## Saved data entries:
(** * Wan 2.2 video generation REST service

    A shallow embedding of [api.py]: the FastAPI handlers, the model cache
    behind [get_model], and the file the generation endpoint leaves in the
    output directory.  The diffusion library ([wan]), PIL, torch, [uuid] and
    the file system are outside the repository; what they answer during one
    request is collected in a record [World] that the handlers consult. *)

From Stdlib Require Import ZArith String Ascii List Floats.
From stdpp Require Import gmap strings pretty.
Import ListNotations.

Local Open Scope Z_scope.
Set Warnings "-register-all".

(** ** Python strings and paths *)

Module Py.

(** [sub in s] for two [str] values. *)
Fixpoint contains (sub s : string) : bool :=
  String.prefix sub s ||
  match s with
  | EmptyString => false
  | String _ s' => contains sub s'
  end.

Definition upper_ascii (c : ascii) : ascii :=
  let n := N_of_ascii c in
  if ((97 <=? n) && (n <=? 122))%N then ascii_of_N (n - 32) else c.

(** [s.upper()], on the ASCII letters. *)
Fixpoint upper (s : string) : string :=
  match s with
  | EmptyString => EmptyString
  | String c s' => String (upper_ascii c) (upper s')
  end.

Fixpoint endswith_sep (s : string) : bool :=
  match s with
  | EmptyString => false
  | String c EmptyString => bool_decide (c = "/"%char)
  | String _ s' => endswith_sep s'
  end.

(** [os.path.join(a, b)] of posixpath. *)
Definition os_path_join (a b : string) : string :=
  if String.prefix "/" b then b
  else if bool_decide (a = "") || endswith_sep a then a +:+ b
  else a +:+ "/" +:+ b.

(** A [pathlib.Path], by its parts. *)
Definition Path := list string.

(** [p / name] for a one-segment relative [name]. *)
Definition div (p : Path) (name : string) : Path := p ++ [name].

Definition name (p : Path) : string := List.last p "".

Definition parent (p : Path) : Path := removelast p.

Fixpoint join_parts (ps : list string) : string :=
  match ps with
  | [] => ""
  | [x] => x
  | x :: rest => x +:+ "/" +:+ join_parts rest
  end.

(** [str(p)]: the root part is ["/"] and is not followed by a separator. *)
Definition str_path (p : Path) : string :=
  match p with
  | [] => "."
  | "/"%string :: rest => "/" +:+ join_parts rest
  | _ => join_parts p
  end.

End Py.

(** ** Dictionaries that keep insertion order

    [WAN_CONFIGS], [SIZE_CONFIGS], [MAX_AREA_CONFIGS] and [SUPPORTED_SIZES]
    are dict literals of [wan.configs]; [list(d.keys())] depends on their
    order, so they are association lists read at the first match. *)

Module Dict.

Definition t (V : Type) := list (string * V).

Fixpoint get {V} (d : t V) (k : string) : option V :=
  match d with
  | [] => None
  | (k', v) :: d' => if bool_decide (k' = k) then Some v else get d' k
  end.

(** [k in d] *)
Definition mem {V} (k : string) (d : t V) : bool :=
  match get d k with Some _ => true | None => false end.
(** * generate_embedding.py: the embedding command line script

    The script is four statements long:

<<
    model = SentenceTransformer('all-MiniLM-L6-v2')
    text = sys.argv[1]
    embedding = model.encode([text])[0]
    print(json.dumps(embedding.tolist()))
>>

    It is embedded as a program in a small exception-and-output monad.  The
    command line and the sentence-transformers library are the environment
    of a run; [json.dumps] and [print] are modelled with the behaviour of
    the Python standard library for the arguments the script passes. *)

From Stdlib Require Import String Ascii List Bool Arith ZArith Lia.
From Stdlib Require Import SpecFloat Decimal DecimalString DecimalPos DecimalFacts.
Import ListNotations.

Local Open Scope string_scope.

(** ** Python values the script handles *)

(** A Python [float] is an IEEE 754 binary64 value: zeros, finite numbers,
    infinities and NaN. *)
Definition pyfloat : Type := spec_float.

Definition is_finite (x : pyfloat) : bool :=
  match x with
  | S754_zero _ | S754_finite _ _ _ => true
  | S754_infinity _ | S754_nan => false
  end.

(** Exceptions that can end a run.  [IndexError] is raised by the script's
    own subscripts, [ValueError] by [json.dumps] when [allow_nan] is off,
    [LibraryError] stands for whatever the model library raises. *)
Inductive pyexc : Type :=
| IndexError
| ValueError
| LibraryError (what : string).

Inductive result (A : Type) : Type :=
| Ok (a : A)
| Raise (e : pyexc).
Arguments Ok {A} a.
Arguments Raise {A} e.

(** One row of the array returned by [encode]; [tolist] turns it into a
    list of Python floats. *)
Definition ndarray : Type := list pyfloat.

Definition tolist (a : ndarray) : list pyfloat := a.

(** ** The environment of a run *)

(** The loaded model is opaque: all the script uses is [encode]. *)
Record Model : Type := {
  encode : list string -> result (list ndarray)
}.

(** [sys_argv] is the argument vector (the script name at index 0),
    [SentenceTransformer] is the model constructor of the library. *)
Record Env : Type := {
  sys_argv : list string;
  SentenceTransformer : string -> result Model
}.

(** ** Observable state of the process *)

(** The stages of one execution, in the words of the specification. *)
Inductive Step : Type :=
| StepModelLoad
| StepArgRead
| StepEncode
| StepSerialize
| StepWrite.

Definition Step_eqb (a b : Step) : bool :=
  match a, b with
  | StepModelLoad, StepModelLoad
  | StepArgRead, StepArgRead
  | StepEncode, StepEncode
  | StepSerialize, StepSerialize
  | StepWrite, StepWrite => true
  | _, _ => false
  end.

Record World : Type := {
  w_stdout : string;
  w_trace : list Step
}.

Definition world0 : World := {| w_stdout := ""; w_trace := [] |}.

Definition log (s : Step) (w : World) : World :=
  {| w_stdout := w_stdout w; w_trace := w_trace w ++ [s] |}.

(** ** The monad: state for the world, exceptions for control *)

Definition Py (A : Type) : Type := World -> World * result A.

Definition ret {A} (a : A) : Py A := fun w => (w, Ok a).

Definition bind {A B} (m : Py A) (k : A -> Py B) : Py B :=
  fun w =>
    match m w with
    | (w', Ok a) => k a w'
    | (w', Raise e) => (w', Raise e)
    end.

Declare Scope py_scope.
Delimit Scope py_scope with py.
Notation "x <- m ;; k" := (bind m (fun x => k))
  (at level 100, m at next level, right associativity) : py_scope.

## HOW TO COMPLETE THIS TASK:
How many lines in the records hold the string "IndexError"? Reply with the number only.

## EXERCISE SOLUTION:
2